Before you leave home for your first college semester, there are some important things to take care of. And, once you’ve arrived on campus, take our advice below to complete a few more tasks. Your to-do list:
Before you leave:
- Know – and budget for – your total, real costs. Be prepared for those expenses. In addition to tuition, room & board, and school fees, there’ll be books, laundry, entertainment, and travel, among others. Make your estimates generous, and then add at least 10% as a buffer to your numbers. That buffer, along with estimates that might well end up being too high, will leave you with extra money, while estimates that end up too low can be a complete bummer.
- Receiving financial aid? Ask a financial aid officer if it might decrease over time. That way you can factor that into your monetary plans. If you’re planning to take out loans, find out from the thebalance.com resource what your starting salary is likely to be in your field of study, and then use the Debt Wizard calculator to show what your maximum student loan amount ought to be. (Other good resources: StudentLoans.gov, Repayment Estimator, and the credible.com Student Loan Repayment Calculator.)
- If you’re in a dorm, space will be an issue, so apply the “less is more” principle when you’re packing to leave. If you’re planning to take a mini-fridge or small microwave, contact the school to find out about both space limitations and allowable items. In addition to school supplies (notebooks, pencils, pens, calculators, sticky notes, invisible tape, stapler, paper, binder clips, etc.), the other things you’re likely to need are
- Cell phone
- Laptop (and 1-2 two thumb drives)
- Bedding (pillow, sheets, and blankets) and room decorations
- Bathroom and personal grooming supplies
- Casual clothes, warm coat/sweaters if you’ll be up north – and at least one more dressy outfit and shoes for special occasions
- First aid supplies (Band-Aids and some aspirin, ibuprofen, and/or Tylenol)
- Ear plugs (in case your roommate snores!)
- Eye/sleeping mask
- Do not be concerned that you haven’t yet chosen a major: Over half of your fellow freshmen won’t have chosen one, and two-thirds of those who have chosen a major will change it before they graduate! College should be about learning, and one of the most important things to learn while in college is which academic studies drive your passion – enough to become your major field of study.
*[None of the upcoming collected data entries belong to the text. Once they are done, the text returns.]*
(* ===== verification/TaskWorld.v ===== *)
(** * Tasks, address spaces and users as the memory code of [hw5] sees them

    The fields of [struct task_struct], [struct mm_struct] and
    [struct signal_struct] that [set_mlimit.c], [oom_kill.c] and the limit check
    of [page_alloc.c] read or write, with pointers between them explicit: two
    tasks may share an address space or a signal struct.  The users are those
    of the user cache. *)

From S2P Require Import Prelude KList UserCache.

Definition PAGE_SIZE : Z := 4096.

Record mm_struct : Type := mkMm {
  rss : Z;          (** [get_mm_rss (mm)], in pages *)
  nr_ptes : Z;
  swapents : Z;     (** [get_mm_counter (mm, MM_SWAPENTS)] *)
  total_vm : Z
}.
#[export] Instance mm_struct_eta : Settable mm_struct := λ r,
  mkMm (rss r) (nr_ptes r) (swapents r) (total_vm r).

Record task_struct : Type := mkTask {
  flags : Z;
  exit_state : Z;
  ptrace : Z;
  tgid : Z;
  mm : option Z;
  signal : Z;
  cred_uid : Z;           (** [real_cred->uid] *)
  cred_user : Z;          (** [real_cred->user] *)
  group_leader : Z;
  thread_group : list Z;  (** the threads [while_each_thread] visits, from this one on *)
  children : list Z;
  tif_memdie : bool;
  frozen : bool;
  sigkill_pending : bool
}.
#[export] Instance task_struct_eta : Settable task_struct := λ r,
  mkTask (flags r) (exit_state r) (ptrace r) (tgid r) (mm r) (signal r) (cred_uid r)
    (cred_user r) (group_leader r) (thread_group r) (children r) (tif_memdie r) (frozen r)
    (sigkill_pending r).

Record world (L X : Type) : Type := mkWorld {
  tasks : gmap Z task_struct;
  mms : gmap Z mm_struct;
  oom_score_adj : gmap Z Z;      (** by signal struct *)
  processes : list Z;            (** [for_each_process] *)
  task_locks : list Z;           (** tasks whose [alloc_lock] is held *)
  oom_locked : gmap Z bool;      (** [ZONE_OOM_LOCKED], by zone *)
  ucache : cache L X;
  user : Z;                      (** [uid_t user] of [set_mlimit.c] *)
  start : Z
}.
Arguments mkWorld {L X}.
Arguments tasks {L X}.
Arguments mms {L X}.
Arguments oom_score_adj {L X}.
Arguments processes {L X}.
Arguments task_locks {L X}.
Arguments oom_locked {L X}.
Arguments ucache {L X}.
Arguments user {L X}.
Arguments start {L X}.
#[export] Instance world_eta L X : Settable (world L X) := λ r,
  mkWorld (tasks r) (mms r) (oom_score_adj r) (processes r) (task_locks r) (oom_locked r)
    (ucache r) (user r) (start r).

Section World.
Context {L X : Type} `{KList (Z * Z) L, UserKernel X}.
Implicit Types w : world L X.

Definition load_task (p : Z) : M (world L X) task_struct :=
  ts ← gets tasks;
  match ts !! p with Some t => mret t | None => fail Undefined end.

Definition store_task (p : Z) (f : task_struct → task_struct) : M (world L X) unit :=
  t ← load_task p;
  modify (λ w, w <| tasks ::= <[p := f t]> |>).

(** The address space behind [p->mm]. *)
Definition load_mm (o : option Z) : M (world L X) mm_struct :=
  a ← deref o;
  ms ← gets mms;
  match ms !! a with Some v => mret v | None => fail Undefined end.

(** Code of the user cache. *)
Definition call_cache {A} (op : M (cache L X) A) : M (world L X) A := λ w,
  match op (ucache w) with
  | Ok a c => Ok a (w <| ucache := c |>)
  | Err f c => Err f (w <| ucache := c |>)
  end.

Definition load_usr (o : option Z) : M (world L X) user_struct :=
  p ← deref o;
  call_cache (load_user p).

Definition store_usr (o : option Z) (f : user_struct → user_struct) : M (world L X) unit :=
  p ← deref o;
  call_cache (store_user p f).

(** [get_mm_rss (mm) * PAGE_SIZE], an [unsigned long]. *)
Definition rss_bytes (m : mm_struct) : Z := u32 (rss m * PAGE_SIZE).

Lemma load_task_ok w p t : tasks w !! p = Some t → load_task p w = Ok t w.
Proof. intros Hp. unfold load_task. mstep. by rewrite Hp. Qed.

Lemma store_task_ok w p f t :
  tasks w !! p = Some t → store_task p f w = Ok tt (w <| tasks := <[p := f t]> (tasks w) |>).
Proof. intros Hp. unfold store_task. mstep. rewrite (load_task_ok w p t Hp). by destruct w. Qed.

Lemma load_mm_ok w a m : mms w !! a = Some m → load_mm (Some a) w = Ok m w.
Proof. intros Ha. unfold load_mm. mstep. by rewrite Ha. Qed.

Lemma load_usr_ok w p u : users (ucache w) !! p = Some u → load_usr (Some p) w = Ok u w.
Proof.
  intros Hp. unfold load_usr, call_cache. mstep. rewrite (load_user_ok _ p u Hp). by destruct w.
Qed.

Lemma store_usr_ok w p f u :
  users (ucache w) !! p = Some u →
  store_usr (Some p) f w
  = Ok tt (w <| ucache := (ucache w) <| users := <[p := f u]> (users (ucache w)) |> |>).
Proof.
  intros Hp. unfold store_usr, call_cache. mstep. by rewrite (store_user_ok _ p f u Hp).
Qed.
End World.
(* ===== verification/Mlimit.v ===== *)
(** * The system call [set_mlimit]: [hw5/arch/arm/kernel/set_mlimit.c]

    Sets a user's memory limit and charges the user with the resident memory
    of the processes it runs. *)

From S2P Require Import Prelude KList UserCache TaskWorld.

Section Mlimit.
Context {L X : Type} `{KListLaws (Z * Z) L, UserKernel X}.
Variable UIDHASH_BITS : Z.
Implicit Types w : world L X.

(** [usr->cumulative_mem += get_mm_rss (p->mm) * PAGE_SIZE] for a process of
    the user. *)
Definition charge_process (usr : option Z) (id : Z) (p : Z) : M (world L X) unit :=
  t ← load_task p;
  if cred_uid t =? id then
    m ← load_mm (mm t);
    store_usr usr (λ u, u <| cumulative_mem := s32 (cumulative_mem u + rss_bytes m) |>)
  else mret tt.

Definition set_mlimit (id max : Z) : M (world L X) Z :=
  usr ← call_cache (find_user UIDHASH_BITS id);
  ps ← gets TaskWorld.processes;
  _ ← for_each ps (charge_process usr id);
  _ ← load_usr usr;
  _ ← modify (λ w, w <| user := id |>);
  _ ← store_usr usr (λ u, u <| mem_max := max |>);
  _ ← load_usr usr;
  _ ← modify (λ w, w <| start := 1 |>);
  u ← load_usr usr;
  mret (cumulative_mem u).

(** The memory the processes of [id] have resident, in bytes. *)
Definition process_bytes w (id p : Z) : Z :=
  match tasks w !! p with
  | Some t =>
      if cred_uid t =? id then
        match mm t with
        | Some a => match mms w !! a with Some m => rss_bytes m | None => 0 end
        | None => 0
        end
      else 0
  | None => 0
  end.

Definition user_bytes w (id : Z) : Z := sumZ (process_bytes w id) (TaskWorld.processes w).

(** Every process has a task struct, and those of [id] have an address space. *)
Definition accountable w (id : Z) (ps : list Z) : Prop :=
  ∀ p, p ∈ ps → ∃ t, tasks w !! p = Some t ∧
    (cred_uid t = id → ∃ a m, mm t = Some a ∧ mms w !! a = Some m).

(** The world with [n] more bytes charged to [u]. *)
Definition charged w (q : Z) (u : user_struct) (n : Z) : world L X :=
  w <| ucache := (ucache w) <| users :=
    <[q := u <| cumulative_mem := s32 (cumulative_mem u + n) |>]> (users (ucache w)) |> |>.

Lemma charged_0 w q u :
  users (ucache w) !! q = Some u → in_s 32 (cumulative_mem u) → charged w q u 0 = w.
Proof.
  intros Hq Hin. unfold charged. rewrite Z.add_0_r, swrap_small by done.
  replace (u <| cumulative_mem := cumulative_mem u |>) with u by (by destruct u).
  rewrite insert_id by done. by destruct w as [? ? ? ? ? ? [] ? ?].
Qed.

Lemma charge_one id q u p t w :
  tasks w !! p = Some t → (cred_uid t = id → ∃ a m, mm t = Some a ∧ mms w !! a = Some m) →
  users (ucache w) !! q = Some u → in_s 32 (cumulative_mem u) →
  charge_process (Some q) id p w = Ok tt (charged w q u (process_bytes w id p)).
Proof.
  intros Ht Hmm Hq Hin. unfold charge_process, mbind, M_bind. rewrite (load_task_ok w p t Ht).
  unfold process_bytes. rewrite Ht. destruct (Z.eqb_spec (cred_uid t) id) as [Hid|Hid].
  - destruct (Hmm Hid) as (a & m & -> & Hm). rewrite (load_mm_ok w a m Hm), Hm.
    by rewrite (store_usr_ok w q _ u Hq).
  - by rewrite charged_0.
Qed.

(** Charging changes the one user's [cumulative_mem] only. *)
Lemma charge_loop ps id q u w :
  accountable w id ps → users (ucache w) !! q = Some u → in_s 32 (cumulative_mem u) →
  for_each ps (charge_process (Some q) id) w
  = Ok tt (charged w q u (sumZ (process_bytes w id) ps)).
Proof.
  revert u w. induction ps as [|p ps IH]; intros u w Hacc Hq Hin; simpl.
  { by rewrite charged_0. }
  destruct (Hacc p ltac:(left)) as (t & Ht & Hmm). unfold mbind, M_bind.
  rewrite (charge_one id q u p t w Ht Hmm Hq Hin).
  erewrite IH; [|intros r Hr; apply Hacc; by right|apply lookup_insert_eq|apply swrap_range; lia].
  unfold charged. simpl. f_equal.
  by rewrite insert_insert_eq, swrap_add_l, Z.add_assoc.
Qed.

Lemma charge_null ps id w :
  accountable w id ps →
  (∃ w', for_each ps (charge_process None id) w = Err NullDeref w') ∨
  for_each ps (charge_process None id) w = Ok tt w.
Proof.
  induction ps as [|p ps IH]; intros Hacc; [by right|]. simpl.
  destruct (Hacc p ltac:(left)) as (t & Ht & Hmm). unfold mbind, M_bind.
  assert (charge_process None id p w = Ok tt w ∨ charge_process None id p w = Err NullDeref w)
    as [->| ->]; [|apply IH; intros r Hr; apply Hacc; by right|eauto].
  unfold charge_process, mbind, M_bind. rewrite (load_task_ok w p t Ht).
  destruct (Z.eqb_spec (cred_uid t) id) as [Hid|Hid]; [|by left]. right.
  destruct (Hmm Hid) as (a & m & -> & Hm). by rewrite (load_mm_ok w a m Hm).
Qed.

(** [set_mlimit] for a known user whose processes have address spaces: the
    limit is stored, the user becomes the limited one, and the resident memory
    of its processes is added to what was already charged and returned.  The
    reference [find_user] took stays: the count has grown by one.  For a user
    that is not in the cache the call dereferences a null pointer. *)
Theorem set_mlimit_spec w id max refs :
  cache_inv UIDHASH_BITS (users (ucache w)) (uidhash_table (ucache w)) refs →
  uidhash_lock (ucache w) = false → accountable w id (TaskWorld.processes w) →
  (∀ p u, users (ucache w) !! p = Some u → in_s 32 (cumulative_mem u)) →
  let ns := current_user_ns (ext (ucache w)) in
  (∀ p u, users (ucache w) !! p = Some u → matches ns id u →
     ∃ w' u', set_mlimit id max w = Ok (s32 (cumulative_mem u + user_bytes w id)) w' ∧
       user w' = id ∧ start w' = 1 ∧ users (ucache w') !! p = Some u' ∧
       mem_max u' = max ∧ cumulative_mem u' = s32 (cumulative_mem u + user_bytes w id) ∧
       __count u' = s32 (__count u + 1)) ∧
  ((∀ p u, users (ucache w) !! p = Some u → ¬ matches ns id u) →
     ∃ w', set_mlimit id max w = Err NullDeref w').
Proof.
  intros Hi Hl Hacc Hin ns. unfold set_mlimit, call_cache. mstep.
  rewrite !find_user_eq. fold ns.
  destruct (alloc_find_spec UIDHASH_BITS (ucache w) refs ns id Hi Hl)
    as [(q & v & Hq & Hm & ->)|[Hno ->]].
  - split; [|intros Hno; by destruct (Hno q v)]. intros p u Hp Hmu.
    assert (p = q) as -> by (destruct Hm, Hmu; apply (inv_unique _ _ _ _ Hi p q u v Hp Hq); split; congruence).
    assert (v = u) as -> by congruence. set (w1 := w <| ucache := _ |>).
    assert (users (ucache w1) !! q = Some (bump u)) as Hq1 by apply lookup_insert_eq.
    change (TaskWorld.processes w1) with (TaskWorld.processes w).
    rewrite (charge_loop (TaskWorld.processes w) id q (bump u) w1 Hacc Hq1 (Hin _ _ Hp)).
    unfold charged. simpl.
    erewrite load_usr_ok by (simpl; apply lookup_insert_eq).
    erewrite store_usr_ok by (simpl; apply lookup_insert_eq).
    erewrite load_usr_ok by (simpl; apply lookup_insert_eq).
    erewrite load_usr_ok by (simpl; apply lookup_insert_eq).
    eexists _, _. split; [done|]. split; [done|]. split; [done|].
    split; [apply lookup_insert_eq|]. done.
  - split; [intros p u Hp Hmu; by destruct (Hno p u)|]. intros _. simpl.
    match goal with |- context [for_each _ _ ?w0] => set (w1 := w0) end.
    change (TaskWorld.processes w1) with (TaskWorld.processes w).
    destruct (charge_null (TaskWorld.processes w) id w1 Hacc) as [[w' ->]| ->]; simpl; eauto.
Qed.
End Mlimit.

(** User 1000 runs one process with 3 resident pages. *)
Definition demo_world : world (gmap (Z * Z) (list Z)) Z :=
  mkWorld {[ 7 := mkTask 0 0 0 7 (Some 70) 700 1000 100 7 [7] [] false false false ]}
    {[ 70 := mkMm 3 1 0 10 ]} {[ 700 := 0 ]} [7] [] ∅ (uc demo_user) 0 0.

Lemma demo_user_inv :
  cache_inv 3 (users (ucache demo_world)) (uidhash_table (ucache demo_world))
    [100; root_user; root_user].
Proof.
  apply (usys_inv_step 3 demo_booted demo_user).
  - apply usys_inv_init. exists demo_cache, 0. split_and!; done.
  - apply (step_alloc_insert 3 init_user_ns 1000 (Some 100) (uc demo_booted)); [done| |reflexivity].
    intros new x [= <- _]. reflexivity.
Qed.

Lemma set_mlimit_spec_witness :
  ∃ w' u', set_mlimit 3 1000 40960 demo_world = Ok 12288 w' ∧
    users (ucache w') !! 100 = Some u' ∧ mem_max u' = 40960 ∧ __count u' = 2.
Proof.
  destruct (set_mlimit_spec 3 demo_world 1000 40960 [100; root_user; root_user] demo_user_inv)
    as [Hok _].
  - reflexivity.
  - intros p Hp. apply list_elem_of_singleton in Hp as ->. eexists. split; [reflexivity|]. eauto.
  - intros p u Hp.
    assert (p = 100 ∨ p = 1) as [-> | ->]; [|vm_compute in Hp; injection Hp as <-; widths; simpl; lia..].
    destruct (decide (p = 100)); [by left|]. destruct (decide (p = 1)); [by right|].
    exfalso. change (users (ucache demo_world)) with (users (uc demo_user)) in Hp.
    assert (users (uc demo_user) = <[100 := fresh_user init_user_ns 1000]> {[ 1 := root_user_init ]}) as E
      by (vm_compute; reflexivity).
    rewrite E, lookup_insert_ne, lookup_singleton_ne in Hp by done. done.
  - destruct (Hok 100 (fresh_user init_user_ns 1000) ltac:(vm_compute; reflexivity) ltac:(by split))
      as (w' & u' & E & _ & _ & Hu & Hmax & _ & Hc).
    exists w', u'. split_and!; [exact E|exact Hu|exact Hmax|exact Hc].
Defined.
- Before you leave home, become familiar with the free student services available to you, because you’re likely to be very busy once school starts. Among the more important are writing centers, math tutoring centers, career/résumé services, recreation centers, and mental health/wellness counseling centers, all of which are discussed in a grownandflown.com post. Regardless, if you need help, seek it, because doing so is evidence of strength, maturity, and responsibility, not a sign of weakness.
- Find out about clubs and organizations on campus. Get information about those that interest you: Your involvement in one or more of them can be enriching and contribute greatly to your sense of well-being after graduation – and to admission to graduate school or landing your first job.
Once you’re there:
- Immediately build your social network by introducing yourself to fellow dorm residents and classmates. Remember that they, too, will be newbies looking for connections. The best – and easiest – way to get them to open up to and be interested in you is to be open with and show interest in them. So ask them lots of questions about themselves.
- Begin looking for opportunities to connect with mentors, because they can be incredibly valuable to you throughout your college years – and well beyond that. Frank Bruni, in an August 17, 2018 nytimes.com, wrote, “…perhaps the most important relationships to invest in are those with members of the school’s faculty. Most students don’t fully get that. They’re not very good at identifying the professors worth knowing — the ones who aren’t such academic rock stars that they’re inaccessible, the ones with a track record of serious mentoring — and then getting to know them well.”
- If you want the greatest possible sense of fulfillment with life after you graduate, do the four things we mentioned in our Aug 17, 2017 blog titled What’s Really Important About The College You Attend: Part II. Those four things are based on the Gallup-Purdue Index, based upon interviews of many thousands of college graduates. Two of the four are mentioned above. Graduates reported a greater sense of well-being if they did any one of the following while they were in college, and the more of them they accomplished, the greater their sense of well-being:
- developed a relationship with a mentor
- participated in or did a project that lasted a semester or more
- had a job or internship that was directly connected to their chosen field
- deeply involved themselves in a campus organization or activity (as opposed to a little involved in many such organizations)
Ultimately, we’re giving you rock-solid, common-sense suggestions about a remarkable period in your life in a truly unique place. The preparation you receive in your learning community will serve long-term goals in your life. You’re stepping across a threshold into a world filled with opportunities. Take advantage. Assert yourself. Prepare. And, remember, we’re always here for you if you need academic support or future guidance.